What follows is a recounting of fragments of their married life, not all big events, but important moments nonetheless, which are seen out of order. They follow a certain thematic logic, but the narrative resembles a raindrop that is traversing and rolling off of a tree’s branches on its way to the ground. There are points in it that do feel like total idyll and others that are so ugly as to completely shatter that. Perhaps the blurring of dream and reality is partly the point, done so in order to look at how the way that we idealize something like a marriage to the point where it becomes like a dream, a narrative that we don’t want reality to impinge upon. The image of them lying in bed is blurred into a painting of two dedicated lovers, keeping their surface form but also gelling together.

Still from 'Aavishkar'

Aavishkar (1973)

At first it seems as though in remembering happier (or at least better) times they are both trying to stave off desolation in marriage, to find some hidden essence that has escaped them. However another way to look at these flashbacks is that they are entirely being reimagined by Mansi, in an attempt to preserve her love for Amar. She is revising things as she goes, but the bad times keep intruding, virally. A scene of them having an argument is split in two in the middle by a romantic song, running counter to the notion of a song enhancing or complimenting the story. It is disruptive but shows how an idealized conception of the self can intrude when we are trying to connect with another person, which, in a strange way, is what the argument is. We see a dreamlike, cliched beach sequence while the couple’s overlaid voices recall past arguments.
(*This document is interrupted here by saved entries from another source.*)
Lemma dialled_valid plus digits :
  Forall (λ c, is_digit c = true) digits → 3 <= zlen digits <= 20 →
  validate_recipient (dialled plus digits) = Ok (dialled plus digits).
Proof.
  intros Hd Hn. unfold validate_recipient.
  assert (Hsp : Forall (λ c, is_space c = false) (dialled plus digits)).
  { unfold dialled. apply Forall_app. split; [by destruct plus; repeat constructor|].
    eapply Forall_impl; [done|]. intros c Hc. by apply digit_safe. }
  rewrite strip_by_id by (intros c Hc; rewrite Forall_forall in Hsp; apply Hsp;
    first [by apply last_Some_elem_of|by apply head_Some_elem_of]).
  destruct digits as [|d ds]; [by unfold zlen in Hn; cbn in Hn; lia|]. apply Forall_cons in Hd as [Hd Hds].
  assert (Hp : phone_tail (d :: ds) = true).
  { unfold phone_tail. rewrite Hd. change (zlen (d :: ds)) with (zlen ([d] ++ ds)) in Hn.
    rewrite zlen_app in Hn. change (zlen [d]) with 1 in Hn. zbool. apply forallb_Forall.
    eapply Forall_impl; [done|]. intros c Hc. unfold phone_char. by rewrite Hc. }
  assert (Hne : (d =? PLUS) = false) by (unfold is_digit, PLUS in *; lia).
  assert (Hf : List.filter is_digit (dialled plus (d :: ds)) = d :: ds).
  { destruct plus; cbn; rewrite Hd, filter_all by done; done. }
  rewrite Hf. assert (_PHONE_RE (dialled plus (d :: ds)) = true) as ->.
  { destruct plus; cbn [dialled app _PHONE_RE]; [done|by rewrite Hne]. }
  zbool. f_equal. destruct plus; cbn; [done|]. rewrite bool_decide_eq_false_2; [done|].
  intros [= ->]. done.
Qed.

Lemma dialled_safe plus digits : Forall (λ c, is_digit c = true) digits → 3 <= zlen digits →
  Forall safe_char (dialled plus digits) ∧ dialled plus digits ≠ [].
Proof.
  intros Hd Hn. split; [|by destruct plus, digits; unfold zlen in Hn; cbn in Hn; try lia]. apply Forall_app. split.
  - destruct plus; repeat constructor; try done. apply (bool_decide_unpack _). by vm_compute.
  - eapply Forall_impl; [done|]. intros c Hc. by apply digit_safe.
Qed.

(** An accepted recipient is a dialled number or an address. *)
Lemma validate_recipient_cases r r' : validate_recipient r = Ok r' →
  (∃ plus digits, r' = dialled plus digits ∧
    Forall (λ c, is_digit c = true) digits ∧ 3 <= zlen digits <= 20) ∨
  (∃ local domain, email_ok r' local domain ∧ lower_ascii <$> domain = domain).
Proof.
  unfold validate_recipient. destruct (_PHONE_RE _).
  - destruct (negb _) eqn:E; [done|]. intros [= <-]. left.
    exists (bool_decide (head (strip r) = Some PLUS)), (List.filter is_digit (strip r)).
    split; [done|]. split; [apply filter_digits|lia].
  - destruct (_normalize_email _) as [e|] eqn:E; [|done]. intros [= <-]. right.
    apply normalize_email_some in E as (local & domain & Hok & ->).
    exists local, (lower_ascii <$> domain). split; [by apply (email_ok_lower (strip r))|].
    rewrite <- list_fmap_compose. apply list_fmap_ext. intros. apply lower_idemp.
Qed.

(** What [validate_recipient] accepts is canonical and safe to put in a
    vCard: the normalized recipient is not empty, is accepted again and
    unchanged, and consists of printable ASCII characters other than white
    space, colon, semicolon, comma and backslash, so it cannot end its line or
    start another property. *)
Theorem validate_recipient_canonical r r' : validate_recipient r = Ok r' →
  validate_recipient r' = Ok r' ∧ Forall safe_char r' ∧ r' ≠ [].
Proof.
  intros [(plus & digits & -> & Hd & Hn)|(local & domain & Hok & Hl)]%validate_recipient_cases.
  - split; [by apply dialled_valid|]. apply dialled_safe; [done|lia].
  - split; [|by apply (email_safe _ local domain)]. unfold validate_recipient.
    rewrite (email_strip _ _ _ Hok), (email_not_phone _ _ _ Hok), (normalize_email_ok _ _ _ Hok), Hl.
    by rewrite <- (e_shape _ _ _ Hok).
Qed.

Lemma validate_recipient_canonical_witness :
  validate_recipient (lit " +1 (555) 010-9999 ") = Ok (lit "+15550109999") ∧
  validate_recipient (lit "Ann.Lee@Mail.Example.ORG") = Ok (lit "Ann.Lee@mail.example.org") ∧
  validate_recipient (lit "Ann.Lee@mail.example.org") = Ok (lit "Ann.Lee@mail.example.org").
Proof.
  split; [by vm_compute|]. split; [by vm_compute|].
  refine (proj1 (validate_recipient_canonical (lit "Ann.Lee@Mail.Example.ORG") _ _)). by vm_compute.
Defined.
(* ===== verification/Vcard.v ===== *)
(** * Vcard: extraction of vCard bodies from untrusted text
    (src/blueferry/vcard.py).

    [_line_pieces] cuts a text, or the chunks of a bounded reader, into pieces
    of lines; [_Card] unfolds the pieces of one card into properties under a
    budget; [_iter_cards] runs the card delimiters.  A generator is the list of
    what it yields. *)
From S2P Require Import Prelude PyStr Text.

Definition MAX_VCARD_CHARS : Z := 1024 * 1024.
Definition _MAX_HEAD_CHARS : Z := 1024.
Definition _WHOLE_LINE_START : Z := 256.

Definition is_blank (c : Z) : bool := (c =? 32) || (c =? 9).
Definition QUOTE : Z := 34.
Definition COLON : Z := 58.
Definition SEMICOLON : Z := 59.
Definition COMMA : Z := 44.
Definition EQUALS : Z := 61.

Definition member (x : ustr) (l : list ustr) : bool := bool_decide (x ∈ l).
(** [a & b] as a condition, for frozensets. *)
Definition meets (a b : list ustr) : bool := existsb (λ x, member x b) a.

Definition _SKIPPED_PROPERTIES : list ustr := [lit "PHOTO"; lit "LOGO"; lit "SOUND"; lit "KEY"].
Definition _BASE64_PARAMETERS : list ustr := [lit "ENCODING=B"; lit "ENCODING=BASE64"; lit "BASE64"].
Definition _QUOTED_PRINTABLE_PARAMETERS : list ustr :=
  [lit "ENCODING=QUOTED-PRINTABLE"; lit "QUOTED-PRINTABLE"].

(** [_BASE64_LINE.fullmatch]. *)
Definition base64_char (c : Z) : bool :=
  ((65 <=? c) && (c <=? 90)) || ((97 <=? c) && (c <=? 122)) || ((48 <=? c) && (c <=? 57))
  || (c =? 43) || (c =? 47) || (c =? EQUALS).
Definition _BASE64_LINE (s : ustr) : bool :=
  let core := strip_by is_blank s in
  negb (zlen core =? 0) && forallb base64_char core.

(** The characters [_PHOTO_WHITESPACE] deletes. *)
Definition photo_whitespace (c : Z) : bool := (c =? 32) || ((9 <=? c) && (c <=? 13)).

Definition nonempty (s : ustr) : bool := negb (zlen s =? 0).
Definition ends_with (c : Z) (s : ustr) : bool := bool_decide (last s = Some c).
Definition starts_blank (s : ustr) : bool := match head s with Some c => is_blank c | None => false end.

(** ** Pieces of lines *)

(** [(text, continued, complete)]. *)
Definition piece : Type := ustr * bool * bool.

Record Pieces := mkPieces {
  pending : option piece;
  continued : bool;
  after_carriage_return : bool;
  carry : ustr;
  yielded : list piece;
}.
Definition Pieces_init : Pieces := mkPieces None false false [] [].

Definition add_line (st : Pieces) (l : ustr * ustr) : Pieces :=
  let terminated := nonempty l.2 in
  st <| yielded ::= λ out, out ++ match pending st with Some p => [p] | None => [] end |>
     <| pending := Some (l.1, continued st, terminated) |>
     <| continued := negb terminated |>.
In the park they become like Bollywood caricatures of hero and love interest. They hold a cinematic pose to the point of kitsch (a concept that, it should be added, doesn’t seem to exist in India). There is a flashback to before they were married, when they talk about themselves as Salim and Anarkali, two starcrossed lovers whose plight is the main premise of the over-loved Bollywood film Mughal-E-Azam (1960). Later in marriage, when reality seems more harsh and inescapable, as though they are now weighed down by material objects and regret, they rankle at not being able to make-believe themselves away anymore. Their fantasies get downgraded from mythic film characters to simply their younger, less jaded selves as they struggle to hold onto any semblance of identity. Dearth of sexual activity leads to bickering. She finds evidence of his flirtation (greater indiscretions probably would not pass the censors) and he banally puts the focus on her lack of faith, as though their relationship were a precious belief that he has to protect from her cynicism. When she accuses him alternately of indifference and brutality he gives her a lame explanation of why he respects all women, which has little to do with gender politics and everything to do with painting over his selfishness and inadequacies.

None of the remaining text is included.